Collected data entries:
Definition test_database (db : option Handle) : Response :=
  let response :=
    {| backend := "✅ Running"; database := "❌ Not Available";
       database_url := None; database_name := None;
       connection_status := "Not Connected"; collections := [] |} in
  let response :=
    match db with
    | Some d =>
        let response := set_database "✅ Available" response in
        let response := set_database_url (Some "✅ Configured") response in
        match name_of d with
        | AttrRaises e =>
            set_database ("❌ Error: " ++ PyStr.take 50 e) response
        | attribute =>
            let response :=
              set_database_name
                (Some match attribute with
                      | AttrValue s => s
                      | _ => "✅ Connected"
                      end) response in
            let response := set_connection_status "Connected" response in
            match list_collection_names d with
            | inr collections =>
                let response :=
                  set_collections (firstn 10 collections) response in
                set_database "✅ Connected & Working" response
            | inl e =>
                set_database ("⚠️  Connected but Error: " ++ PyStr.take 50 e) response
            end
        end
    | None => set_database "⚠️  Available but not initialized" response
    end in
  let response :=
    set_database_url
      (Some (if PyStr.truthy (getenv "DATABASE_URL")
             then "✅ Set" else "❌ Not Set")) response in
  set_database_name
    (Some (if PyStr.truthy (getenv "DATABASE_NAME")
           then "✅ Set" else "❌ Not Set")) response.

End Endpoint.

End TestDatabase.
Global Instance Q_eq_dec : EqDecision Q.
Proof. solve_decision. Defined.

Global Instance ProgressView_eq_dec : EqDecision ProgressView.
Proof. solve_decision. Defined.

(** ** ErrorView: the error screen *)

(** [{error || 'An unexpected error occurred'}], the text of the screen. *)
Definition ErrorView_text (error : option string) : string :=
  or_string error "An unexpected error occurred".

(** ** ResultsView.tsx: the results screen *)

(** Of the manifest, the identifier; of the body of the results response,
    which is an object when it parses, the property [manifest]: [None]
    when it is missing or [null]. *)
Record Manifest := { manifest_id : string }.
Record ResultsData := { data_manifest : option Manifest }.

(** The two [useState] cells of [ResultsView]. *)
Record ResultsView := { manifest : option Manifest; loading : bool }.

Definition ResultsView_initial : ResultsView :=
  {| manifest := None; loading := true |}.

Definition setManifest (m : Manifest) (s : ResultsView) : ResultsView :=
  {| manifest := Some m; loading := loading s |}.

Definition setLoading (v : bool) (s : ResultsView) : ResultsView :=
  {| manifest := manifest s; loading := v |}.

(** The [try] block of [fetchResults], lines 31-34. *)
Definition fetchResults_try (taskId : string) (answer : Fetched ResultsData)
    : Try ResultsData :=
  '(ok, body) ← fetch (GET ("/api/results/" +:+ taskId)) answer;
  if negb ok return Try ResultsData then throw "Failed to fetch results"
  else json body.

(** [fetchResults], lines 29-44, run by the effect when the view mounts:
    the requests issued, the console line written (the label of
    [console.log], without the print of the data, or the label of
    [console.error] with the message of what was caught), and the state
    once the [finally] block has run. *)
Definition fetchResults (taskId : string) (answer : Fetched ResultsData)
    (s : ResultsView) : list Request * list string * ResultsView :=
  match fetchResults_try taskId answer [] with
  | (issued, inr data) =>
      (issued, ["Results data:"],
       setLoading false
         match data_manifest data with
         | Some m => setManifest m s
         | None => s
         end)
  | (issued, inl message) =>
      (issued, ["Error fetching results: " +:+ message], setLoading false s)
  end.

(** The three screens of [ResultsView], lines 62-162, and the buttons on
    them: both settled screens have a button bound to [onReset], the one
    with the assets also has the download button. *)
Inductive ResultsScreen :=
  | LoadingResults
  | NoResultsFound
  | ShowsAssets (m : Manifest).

==

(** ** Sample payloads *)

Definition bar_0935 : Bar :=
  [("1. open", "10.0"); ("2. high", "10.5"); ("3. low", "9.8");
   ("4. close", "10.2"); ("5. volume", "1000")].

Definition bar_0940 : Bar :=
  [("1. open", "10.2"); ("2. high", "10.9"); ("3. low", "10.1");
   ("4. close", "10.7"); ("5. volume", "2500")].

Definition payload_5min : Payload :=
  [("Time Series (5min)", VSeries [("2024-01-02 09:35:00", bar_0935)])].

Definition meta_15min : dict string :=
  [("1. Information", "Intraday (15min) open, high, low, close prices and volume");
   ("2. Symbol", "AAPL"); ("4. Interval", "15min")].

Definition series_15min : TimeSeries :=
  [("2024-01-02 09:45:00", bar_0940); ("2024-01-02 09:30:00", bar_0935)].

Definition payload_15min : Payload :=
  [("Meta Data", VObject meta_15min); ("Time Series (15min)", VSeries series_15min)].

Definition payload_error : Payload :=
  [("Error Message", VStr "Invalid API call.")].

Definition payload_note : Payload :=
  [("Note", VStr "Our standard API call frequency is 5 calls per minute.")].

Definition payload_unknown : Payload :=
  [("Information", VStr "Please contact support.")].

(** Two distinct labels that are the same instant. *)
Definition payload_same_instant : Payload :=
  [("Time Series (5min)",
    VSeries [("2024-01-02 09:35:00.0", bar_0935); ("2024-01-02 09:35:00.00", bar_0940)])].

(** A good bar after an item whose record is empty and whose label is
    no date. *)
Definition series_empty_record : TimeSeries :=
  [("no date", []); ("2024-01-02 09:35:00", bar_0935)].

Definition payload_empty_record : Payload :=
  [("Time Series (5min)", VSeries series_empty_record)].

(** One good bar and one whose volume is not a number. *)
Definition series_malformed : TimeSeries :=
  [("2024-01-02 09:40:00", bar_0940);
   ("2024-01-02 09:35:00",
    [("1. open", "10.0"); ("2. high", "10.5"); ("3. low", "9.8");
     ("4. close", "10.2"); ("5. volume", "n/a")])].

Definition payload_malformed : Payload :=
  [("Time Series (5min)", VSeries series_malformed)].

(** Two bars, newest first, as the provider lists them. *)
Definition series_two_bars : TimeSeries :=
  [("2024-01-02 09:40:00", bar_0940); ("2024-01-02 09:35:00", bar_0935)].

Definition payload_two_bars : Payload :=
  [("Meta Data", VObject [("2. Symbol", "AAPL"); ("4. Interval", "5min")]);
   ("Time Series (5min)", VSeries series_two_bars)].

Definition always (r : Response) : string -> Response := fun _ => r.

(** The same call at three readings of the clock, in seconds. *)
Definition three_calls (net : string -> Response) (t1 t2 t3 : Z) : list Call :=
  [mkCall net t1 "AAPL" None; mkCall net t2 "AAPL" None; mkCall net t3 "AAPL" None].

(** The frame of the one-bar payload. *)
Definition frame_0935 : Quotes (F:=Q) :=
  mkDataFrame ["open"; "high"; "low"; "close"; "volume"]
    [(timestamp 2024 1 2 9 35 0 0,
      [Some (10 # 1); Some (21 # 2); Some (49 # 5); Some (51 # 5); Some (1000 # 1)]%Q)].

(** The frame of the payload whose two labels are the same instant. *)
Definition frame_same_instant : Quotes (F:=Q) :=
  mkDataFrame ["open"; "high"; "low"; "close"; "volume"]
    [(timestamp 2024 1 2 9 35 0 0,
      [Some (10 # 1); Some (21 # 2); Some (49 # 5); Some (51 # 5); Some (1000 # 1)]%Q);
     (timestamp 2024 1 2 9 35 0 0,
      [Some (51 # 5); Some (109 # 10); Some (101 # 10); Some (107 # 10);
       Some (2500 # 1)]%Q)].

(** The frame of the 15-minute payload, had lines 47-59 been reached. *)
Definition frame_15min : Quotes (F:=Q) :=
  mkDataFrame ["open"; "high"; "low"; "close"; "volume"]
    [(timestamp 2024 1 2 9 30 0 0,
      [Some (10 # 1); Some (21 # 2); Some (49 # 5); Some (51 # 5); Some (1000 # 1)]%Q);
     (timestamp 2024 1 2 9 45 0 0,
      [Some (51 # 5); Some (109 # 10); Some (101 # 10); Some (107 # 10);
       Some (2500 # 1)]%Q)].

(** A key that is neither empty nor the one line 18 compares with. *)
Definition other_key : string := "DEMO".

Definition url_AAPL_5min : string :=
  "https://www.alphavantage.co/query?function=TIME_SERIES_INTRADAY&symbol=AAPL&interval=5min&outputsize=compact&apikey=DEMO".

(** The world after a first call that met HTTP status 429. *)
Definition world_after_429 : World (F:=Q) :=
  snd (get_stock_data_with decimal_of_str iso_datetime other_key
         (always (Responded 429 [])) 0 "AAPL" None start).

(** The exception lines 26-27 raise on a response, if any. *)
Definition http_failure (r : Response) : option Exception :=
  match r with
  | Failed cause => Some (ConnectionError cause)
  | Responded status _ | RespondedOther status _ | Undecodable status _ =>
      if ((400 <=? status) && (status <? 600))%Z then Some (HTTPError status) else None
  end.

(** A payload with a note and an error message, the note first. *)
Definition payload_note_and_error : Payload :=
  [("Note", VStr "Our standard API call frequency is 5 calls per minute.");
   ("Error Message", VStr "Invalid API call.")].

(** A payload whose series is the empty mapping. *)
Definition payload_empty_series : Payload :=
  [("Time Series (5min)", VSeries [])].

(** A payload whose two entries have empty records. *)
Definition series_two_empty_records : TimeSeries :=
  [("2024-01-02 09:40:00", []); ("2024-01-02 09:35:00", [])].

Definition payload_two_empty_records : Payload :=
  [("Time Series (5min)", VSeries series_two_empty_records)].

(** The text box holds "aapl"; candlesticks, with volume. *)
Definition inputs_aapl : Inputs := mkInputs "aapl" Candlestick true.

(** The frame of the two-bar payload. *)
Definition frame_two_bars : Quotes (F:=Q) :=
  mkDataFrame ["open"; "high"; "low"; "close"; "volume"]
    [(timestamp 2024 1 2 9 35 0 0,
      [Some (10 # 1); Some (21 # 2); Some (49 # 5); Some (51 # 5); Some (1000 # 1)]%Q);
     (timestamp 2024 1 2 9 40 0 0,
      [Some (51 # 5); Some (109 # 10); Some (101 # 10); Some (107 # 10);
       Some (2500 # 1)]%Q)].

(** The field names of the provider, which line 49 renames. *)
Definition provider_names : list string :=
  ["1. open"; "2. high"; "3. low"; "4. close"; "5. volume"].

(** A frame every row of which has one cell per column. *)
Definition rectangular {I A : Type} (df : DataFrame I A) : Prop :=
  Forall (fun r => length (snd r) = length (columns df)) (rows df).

**What to work on:**
Pick out the lines above containing the word "take", then copy them.

**Output below:**
            set_database ("❌ Error: " ++ PyStr.take 50 e) response
                set_database ("⚠️  Connected but Error: " ++ PyStr.take 50 e) response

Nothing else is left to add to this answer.